Our next question comes from Stephen Baxter with Wells Fargo.

Stephen Baxter, Analyst, Wells Fargo

I wanted to ask about the same-hospital revenue per admission decline of 1.5% in the first quarter. There are a lot of moving parts with Medicaid and exchanges, but also less flu which could push this metric up. Could you give a better sense of moving parts that impacted that metric? And are you seeing anything on commercial that was a headwind in the quarter that should get better through the year?

Sun Park, Executive Vice President and Chief Financial Officer

On a comparable basis, revenue per adjusted admission in the Hospital segment was down 1.5%. A large component of that was the $40 million favorable out-of-period supplemental Medicaid revenue we reported in Q1 2025, which did not repeat in Q1 2026. Combined with the reduction in exchange volumes, those two items were worth roughly 2% to 2.5% of headwind to net revenue per adjusted admission. When you normalize for that, the decline is closer to 50 basis points to 1%. Flu impacted admissions, but in the context of our total adjusted admissions and net revenue base, flu is a relatively small component.

Saumya Sutaria, Chairman and Chief Executive Officer

To clarify, the one-time Conifer $40 million adjustment was excluded from the revenue-per-adjusted-admission calculation because it was not related to case volume. The biggest driver of the NRAA decline was that out-of-period item in 2025. Our acuity strategy is working well and we are not worried. We outperformed on earnings despite revenue dynamics, reflecting flexibility and operating discipline in this environment. In coming months we expect more insight into how the exchange and uninsured Medicaid market settles for the year, which will inform any updates to guidance.

Operator, Operator

Our final question is from Andrew Mok with Barclays Bank.

Andrew Mok, Analyst, Barclays

You mentioned that exchange volumes were down 10% and you had expected unfavorable payer mix. But when I look at the managed care mix disclosure, it looks relatively stable year-over-year. Can you help us understand what you saw on payer mix inside of that, including the moving parts on the government side?

Sun Park, Executive Vice President and Chief Financial Officer

Andrew, when we report managed care, that also includes managed Medicaid and managed Medicare within that component. We saw reasonable strength in managed Medicare and other managed care categories, so as a percentage of total revenues, the managed care mix remained relatively stable. That stability helped offset the exchange impact to some degree. Q1 payer mix trends were acceptable, but we need more trending and data into Q2 before making more detailed comments.
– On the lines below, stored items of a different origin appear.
(* ===== verification/Identity.v ===== *)
(** Tenant identity (src/packages/domain/src/saena_domain/identity): the tenant
    id value object and its namespace, the gated tenant context, the actor
    context, the header/environment reconciliation of requests, the bound
    tenant of an execution, and the tenant repository of persistence/memory.py.

    The generated pydantic models are records of the fields the wrappers read;
    their own validation is not modelled. *)

From S2P Require Import Prelude.
From S2P Require Import PyStr.
From S2P Require Import Regex.
From S2P Require Import AuditChain.

(** ** errors.py *)

Inductive identity_exn :=
  | InvalidTenantIdError (echoed : pystr)
  | NamespaceDerivationError
  | NamespaceMismatchError (expected actual : pystr)
  | TenantSuspendedError
  | TenantTerminatingError
  | EngineScopeError (engine_id : pystr)
  | TenantMismatchError (left_value right_value : option pystr)
  | UnboundTenantContextError
  | ActorTenantRequiredError
  | TenantNotFoundError
  | ContextTenantValueError
  | PayloadValidationError.

(** ** tenant.py *)

Definition _NAMESPACE_PREFIX : pystr := u "saena-tenant-".
Definition _MAX_NAMESPACE_LENGTH : nat := 63.
Definition _ECHO_TRUNCATE_LENGTH : nat := 64.
Definition _ALLOWED_ENGINE_SCOPE : list pystr := [u "chatgpt-search"].

Definition truncate_for_echo (value : pystr) : pystr :=
  if length value <=? _ECHO_TRUNCATE_LENGTH then value
  else take _ECHO_TRUNCATE_LENGTH value ++ u "...<truncated, "
         ++ str_of_Z (Z.of_nat (length value)) ++ u " chars total>".

(** [TenantId(value)]; the value object is its string. *)
Definition make_TenantId (value : pystr) : result identity_exn pystr :=
  if re_fullmatch TenantId_re value then Ok value
  else Raise (InvalidTenantIdError (truncate_for_echo value)).

Definition derive_namespace (tenant_id : pystr) : result identity_exn pystr :=
  tid ← make_TenantId tenant_id;
  let namespace := _NAMESPACE_PREFIX ++ tid in
  if _MAX_NAMESPACE_LENGTH <? length namespace then Raise NamespaceDerivationError
  else Ok namespace.

(** [Status], the closed enumeration of the generated model, and its values. *)
Inductive Status := active | suspended | terminating.
#[export] Instance Status_eq_dec : EqDecision Status.
Proof. solve_decision. Defined.

Definition status_value (s : Status) : pystr :=
  match s with active => u "active" | suspended => u "suspended" | terminating => u "terminating" end.

(** The generated [TenantContext] model. *)
Record TenantContextModel := {
  tc_tenant_id : pystr; tc_namespace : pystr; tc_isolation_profile : pystr;
  tc_status : Status; tc_engine_scope : list pystr
}.

Definition validate_namespace (context : TenantContextModel) : result identity_exn unit :=
  expected ← derive_namespace (tc_tenant_id context);
  raise_if (bool_decide (tc_namespace context <> expected))
    (NamespaceMismatchError expected (tc_namespace context)).

(** [TenantContext(model)]: the wrapper exists only past its gates. *)
Definition make_TenantContext (model : TenantContextModel) : result identity_exn TenantContextModel :=
  _ ← validate_namespace model;
  _ ← raise_if (bool_decide (tc_status model = terminating)) TenantTerminatingError;
  _ ← raise_if (bool_decide (tc_status model = suspended)) TenantSuspendedError;
  Ok model.

(** A raw payload: the model before its validation, the status as on the wire. *)
Record TenantPayload := {
  tp_tenant_id : pystr; tp_namespace : pystr; tp_isolation_profile : pystr;
  tp_status : pystr; tp_engine_scope : list pystr
}.

Definition model_dump (m : TenantContextModel) : TenantPayload :=
  {| tp_tenant_id := tc_tenant_id m; tp_namespace := tc_namespace m;
     tp_isolation_profile := tc_isolation_profile m; tp_status := status_value (tc_status m);
     tp_engine_scope := tc_engine_scope m |}.

(** [TenantContextModel.model_validate]: of the validation, the one field that
    the sources rewrite on a stored payload. *)
Definition parse_status (s : pystr) : option Status :=
  find (fun x => bool_decide (status_value x = s)) [active; suspended; terminating].

Definition model_validate (p : TenantPayload) : result identity_exn TenantContextModel :=
  match parse_status (tp_status p) with
  | None => Raise PayloadValidationError
  | Some st =>
      Ok {| tc_tenant_id := tp_tenant_id p; tc_namespace := tp_namespace p;
            tc_isolation_profile := tp_isolation_profile p; tc_status := st;
            tc_engine_scope := tp_engine_scope p |}
  end.

(** [TenantContext.from_payload] *)
Definition from_payload (payload : TenantPayload) : result identity_exn TenantContextModel :=
  model ← model_validate payload; make_TenantContext model.

Definition require_engine (context : TenantContextModel) (engine_id : pystr) : result identity_exn unit :=
  _ ← raise_if (bool_decide (engine_id ∉ _ALLOWED_ENGINE_SCOPE)) (EngineScopeError engine_id);
  raise_if (bool_decide (engine_id ∉ tc_engine_scope context)) (EngineScopeError engine_id).

(** ** actor.py *)

Inductive ActorType := human | system_actor.
#[export] Instance ActorType_eq_dec : EqDecision ActorType.
Proof. solve_decision. Defined.

Record ActorContextModel := {
  ac_actor_id : pystr; ac_actor_type : ActorType; ac_session_id : pystr;
  ac_tenant_id : option pystr
}.

Definition make_ActorContext (model : ActorContextModel) : result identity_exn ActorContextModel :=
  _ ← raise_if (bool_decide (ac_actor_type model = human) && bool_decide (ac_tenant_id model = None))
        ActorTenantRequiredError;
  Ok model.

Definition actor_idempotency_key (a : ActorContextModel) : pystr * pystr :=
  (ac_actor_id a, ac_session_id a).

(** ** http.py *)

Definition falsy (o : option pystr) : bool :=
  match o with None | Some [] => true | _ => false end.

Definition reconcile_tenant (header_value env_value : option pystr) : result identity_exn pystr :=
  if falsy header_value || falsy env_value then Raise (TenantMismatchError header_value env_value)
  else if bool_decide (header_value <> env_value) then
    Raise (TenantMismatchError header_value env_value)
  else Ok (default [] header_value).

(** [_require_tenant] of the services: the tenant a request runs as. *)
Definition require_request_tenant (header_value env_value : option pystr) : result identity_exn pystr :=
  reconciled ← reconcile_tenant header_value env_value;
  make_TenantId reconciled.

(** ** execution_context.py

    The [ContextVar] holds the bound tenant of the current task; [bind_tenant]
    sets it around a block and resets it however the block ends. *)

Definition Bound : Type := option TenantContextModel.

Definition bind_tenant {E A} (context : TenantContextModel) (body : M Bound E A) : M Bound E A :=
  fun previous => let '(_, r) := body (Some context) in (previous, r).

Definition current_tenant : M Bound identity_exn TenantContextModel := fun b =>
  (b, match b with Some c => Ok c | None => Raise UnboundTenantContextError end).

Definition require_tenant (expected_tenant_id : pystr) : M Bound identity_exn TenantContextModel :=
  bound ← current_tenant;
  actual ← lift (make_TenantId (tc_tenant_id bound));
  _ ← raise_when (bool_decide (actual <> expected_tenant_id))
        (TenantMismatchError (Some actual) (Some expected_tenant_id));
  mret bound.

Record AggregateExecutionContext := {
  aggregate_scope_id : pystr; cohort_size : Z; privacy_threshold : Z; lineage_audit_ref : pystr;
  extra : list (pystr * pystr)
}.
Saumya Sutaria, Chairman and Chief Executive Officer

Qualitatively, as people come off the exchanges, some pick up commercial coverage through new employment or other avenues, which is positive. We also had strength in Medicare. Our work on appropriate utilization and interactions with Medicare Advantage has been favorable, which aligns with our acuity strategy. So in Q1 the headwinds were more mitigated than a straight-line full-year assumption, and that helped drive outperformance.

Operator, Operator

We have reached the end of the question-and-answer session, and this concludes today's conference. You may disconnect your lines at this time, and we thank you for your participation.